» TASK BRIEF: Exactly as they appear, copy the lines from the start of the entries below to the line containing "destruct (o_bytes_per_cluster o) as [m|].", both ends included.

Saved data entries
(** ** A new volume *)

Lemma count_ones_pow2 w j : 0 ≤ j ≤ 15 → w = 16 ∨ w = 8 ∧ j ≤ 7 → count_ones w (2 ^ j) = 1.
Proof.
  intros Hj Hw.
  assert (forallb (λ j, (count_ones 16 (2 ^ j) =? 1) && ((7 <? j) || (count_ones 8 (2 ^ j) =? 1))) (range 0 16) = true)
    as H by (vm_compute; reflexivity).
  rewrite forallb_forall in H. assert (In j (range 0 16)) as Hin by (apply list_elem_of_In, elem_of_range; lia).
  specialize (H j Hin).
  apply andb_prop in H as [H1 H2]. breflect. destruct Hw as [->|[-> Hw]]; [lia|].
  rewrite (proj2 (Z.ltb_ge 7 j)) in H2 by lia. breflect. lia.
Qed.

(** The cluster size is a whole number of sectors, [2^j] of them. *)
Lemma cluster_sectors_ok (o : FormatVolumeOptions) ts b : OptionsOk o b → cluster_size_fits o b → 0 ≤ ts < 2 ^ 32 → ∃ j, 0 ≤ j ≤ 7 ∧
  match o_bytes_per_cluster o with
  | Some n => Ret n
  | None => total_bytes ← mul_u 64 ts (2 ^ b); determine_bytes_per_cluster total_bytes (2 ^ b) (o_fat_type o)
  end = Ret (2 ^ (b + j)) ∧ div_u (2 ^ (b + j)) (2 ^ b) = Ret (2 ^ j).
Proof.
  intros [Hb Hc _ _] Hfit Hts. unfold cluster_size_fits in Hfit. pose proof (Z.pow_pos_nonneg 2 b). pose proof (Z.pow_le_mono_r 2 b 12).
  assert (∀ j, 0 ≤ j ≤ 7 → div_u (2 ^ (b + j)) (2 ^ b) = Ret (2 ^ j)) as Hd.
  { intros j Hj. unfold div_u. rewrite (proj2 (Z.eqb_neq (2 ^ b) 0)), div_pow2, (proj2 (Z.leb_le _ _)) by lia.
    f_equal. f_equal. lia. }
  destruct (o_bytes_per_cluster o) as [m|].
  - destruct (Hc m eq_refl) as (j & Hj & ->). destruct (Hfit _ eq_refl) as [F1 F2].
    change 128 with (2 ^ 7) in F2. rewrite <- Z.pow_add_r in F2 by lia.
    apply Z.pow_le_mono_r_iff in F1, F2; [|lia..]. exists (j - b). replace (b + (j - b)) with j at 1 by lia.
    split; [lia|]. split; [done|]. apply Hd. lia.
  - assert (ts * 2 ^ b ≤ 2 ^ 32 * 2 ^ 12) by (apply Z.mul_le_mono_nonneg; lia).
    assert (0 ≤ ts * 2 ^ b) by (apply Z.mul_nonneg_nonneg; lia). rewrite mul_u_ok by lia. run.
    destruct (determine_bytes_per_cluster_ok (ts * 2 ^ b) b (o_fat_type o)) as (j & Hj & ->); [lia..|].
    exists (j - b). replace (b + (j - b)) with j at 1 by lia. split; [lia|]. split; [done|]. apply Hd. lia.
Qed.

(** A block [format_bpb] accepts has a table with an entry for every cluster, data that fits
    between the tables and the end of the volume, a number of clusters that [total_clusters]
    computes again and that is one of the kind it reports. It passes every check of [validate],
    unless its table has 2^32 bits or more or it has no room for a root directory. *)
Definition bpb_sound (ts : Z) (bpb : BiosParameterBlock) (t : FatType) : Prop :=
  ∃ n first,
    total_clusters bpb = Ret n ∧ from_clusters n = t ∧ n ≤ max_clusters t ∧
    is_fat32 bpb = bool_decide (t = Fat32) ∧ total_sectors bpb = ts ∧
    first_data_sector bpb = Ret first ∧ first + n * b_sectors_per_cluster bpb ≤ ts ∧
    (n + RESERVED_FAT_ENTRIES) * bits_per_fat_entry t ≤ sectors_per_fat bpb * b_bytes_per_sector bpb * 8 ∧
    (sectors_per_fat bpb * b_bytes_per_sector bpb * 8 < 2 ^ 32 → b_root_entries bpb ≠ 0 ∨ t = Fat32 → Bpb_validate bpb = Ret (Ok tt)).

Lemma format_bpb_ok (o : FormatVolumeOptions) (ts b : Z) (Ho : OptionsOk o b) (Hfit : cluster_size_fits o b) (Hts : 0 ≤ ts < 2 ^ 32) :
  ∃ r, format_bpb o ts (2 ^ b) = Ret r ∧
    match r with Err e => e = InvalidInput | Ok (bpb, t) => bpb_sound ts bpb t end.
Proof.
  destruct (cluster_sectors_ok o ts b Ho Hfit Hts) as (j & Hj & Ebpc & Espc).
  pose proof (Z.pow_pos_nonneg 2 j). pose proof (Z.pow_le_mono_r 2 j 7). destruct Ho as [Hb _ Hf Hr].
  pose proof (Z.pow_le_mono_r 2 9 b). pose proof (Z.pow_le_mono_r 2 b 12).
  assert (1 ≤ default 2 (o_fats o) ≤ 2) as Hf' by (destruct (o_fats o); [by apply Hf|done]).
  assert (0 ≤ default 512 (o_max_root_dir_entries o) < 65536) as Hr'
    by (destruct (o_max_root_dir_entries o); [by apply Hr|done]).
  unfold format_bpb. rewrite Ebpc. run. rewrite Espc. run. rewrite (proj2 (Z.leb_le (2 ^ j) 255)) by lia. cbn [assert]. run.
  rewrite (wrap_small 8 (2 ^ j)) by lia.
  destruct (fs_geometry_ok [Fat32; Fat16; Fat12] ts (2 ^ b) (2 ^ j) (default 512 (o_max_root_dir_entries o)) (default 2 (o_fats o)))
    as (r & Er & HG); [lia..|].
  unfold determine_fs_geometry. rewrite Er. run. destruct r as [[[t res] spf]|e]; [|by exists (Err e)].
  destruct HG as [n G]. set (rde := default 512 (o_max_root_dir_entries o)) in *. set (fats := default 2 (o_fats o)) in *.
  assert ((if bool_decide (t = Fat32) then Ret 0 else _ ← debug_assert (spf <=? 0xFFFF); Ret (wrap 16 spf)) =
    Ret (if bool_decide (t = Fat32) then 0 else wrap 16 spf)) as ->.
  { case_bool_decide as Ht; [done|]. pose proof (new_spf_small ts (2 ^ b) (2 ^ j) rde fats t res spf n ltac:(lia) ltac:(lia) Hf' G Ht).
    unfold debug_assert. rewrite (proj2 (Z.leb_le _ _)) by lia. by destruct overflow_checks. }
  run. pose proof (new_total_clusters o ts (2 ^ b) (2 ^ j) rde fats t res spf n) as Etc.
  change (mkBpb (2 ^ b) (2 ^ j) res fats _ _ _ _ _ _ _ _ _ _ _ _ _ _ _ _ _ _ _ _ _)
    with (new_bpb o ts (2 ^ b) (2 ^ j) rde fats t res spf).
  rewrite Etc by (lia || done). run. rewrite (bool_decide_true (from_clusters n = t)) by apply G. cbn [negb].
  eexists. split; [reflexivity|].
  exists n, (res + fats * spf + root_for rde (2 ^ b) t). rewrite Etc by (lia || done).
  rewrite (new_is_fat32 o ts (2 ^ b) (2 ^ j) rde fats t res spf n) by (lia || done).
  rewrite (new_total_sectors o ts (2 ^ b) (2 ^ j) rde fats t res spf n) by (lia || done).
  rewrite (new_first_data_sector o ts (2 ^ b) (2 ^ j) rde fats t res spf n) by (lia || done).
  rewrite (new_sectors_per_fat o ts (2 ^ b) (2 ^ j) rde fats t res spf n) by (lia || done).
  cbn [new_bpb b_bytes_per_sector b_sectors_per_cluster]. unfold RESERVED_FAT_ENTRIES.
  split_and!; [done|apply G|apply G|done|done|done|destruct G; lia|apply G|].
  intros Hsz Hrde. apply (new_validates o ts (2 ^ b) (2 ^ j) rde fats t res spf n); try lia; [done|apply count_ones_pow2; lia..|].
  cbn [new_bpb b_root_entries] in Hrde. case_bool_decide; tauto.
Qed.

(** Clusters of no sector: the division by them panics, unless the volume is too small for any. *)
Lemma no_sectors_per_cluster kinds ts bps rde fats : 0 < bps ≤ 4096 → 0 ≤ rde < 65536 → 1 ≤ fats ≤ 2 →
  fs_geometry_of kinds ts bps 0 rde fats = Panic ∨ fs_geometry_of kinds ts bps 0 rde fats = Ret (Err InvalidInput).
Proof.
  intros Hb Hr Hf. induction kinds as [|t kinds IH]; cbn [fs_geometry_of]; [by right|].
  destruct (determine_root_dir_sectors rde bps t) as [x|]; [run|by left].
  assert (try_fs_geometry ts bps 0 t x fats = Panic ∨ try_fs_geometry ts bps 0 t x fats = Ret (Err InvalidInput)) as [->| ->]; [|by left|run; exact IH].
  unfold try_fs_geometry. destruct (add_u 32 _ x) as [u|]; [run|by left]. destruct (add_u 32 u 8) as [v|]; [run|by left].
  destruct (ts <=? v); [by right|]. left. destruct (determine_sectors_per_fat _ _ _ _ _ _ _); [run|done].
  repeat (match goal with |- context [mbind _ ?m] => destruct m as [?|] eqn:?; [run|done] end || done).
Qed.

» RESULT FOR THIS TASK:
(** ** A new volume *)

Lemma count_ones_pow2 w j : 0 ≤ j ≤ 15 → w = 16 ∨ w = 8 ∧ j ≤ 7 → count_ones w (2 ^ j) = 1.
Proof.
  intros Hj Hw.
  assert (forallb (λ j, (count_ones 16 (2 ^ j) =? 1) && ((7 <? j) || (count_ones 8 (2 ^ j) =? 1))) (range 0 16) = true)
    as H by (vm_compute; reflexivity).
  rewrite forallb_forall in H. assert (In j (range 0 16)) as Hin by (apply list_elem_of_In, elem_of_range; lia).
  specialize (H j Hin).
  apply andb_prop in H as [H1 H2]. breflect. destruct Hw as [->|[-> Hw]]; [lia|].
  rewrite (proj2 (Z.ltb_ge 7 j)) in H2 by lia. breflect. lia.
Qed.

(** The cluster size is a whole number of sectors, [2^j] of them. *)
Lemma cluster_sectors_ok (o : FormatVolumeOptions) ts b : OptionsOk o b → cluster_size_fits o b → 0 ≤ ts < 2 ^ 32 → ∃ j, 0 ≤ j ≤ 7 ∧
  match o_bytes_per_cluster o with
  | Some n => Ret n
  | None => total_bytes ← mul_u 64 ts (2 ^ b); determine_bytes_per_cluster total_bytes (2 ^ b) (o_fat_type o)
  end = Ret (2 ^ (b + j)) ∧ div_u (2 ^ (b + j)) (2 ^ b) = Ret (2 ^ j).
Proof.
  intros [Hb Hc _ _] Hfit Hts. unfold cluster_size_fits in Hfit. pose proof (Z.pow_pos_nonneg 2 b). pose proof (Z.pow_le_mono_r 2 b 12).
  assert (∀ j, 0 ≤ j ≤ 7 → div_u (2 ^ (b + j)) (2 ^ b) = Ret (2 ^ j)) as Hd.
  { intros j Hj. unfold div_u. rewrite (proj2 (Z.eqb_neq (2 ^ b) 0)), div_pow2, (proj2 (Z.leb_le _ _)) by lia.
    f_equal. f_equal. lia. }
  destruct (o_bytes_per_cluster o) as [m|].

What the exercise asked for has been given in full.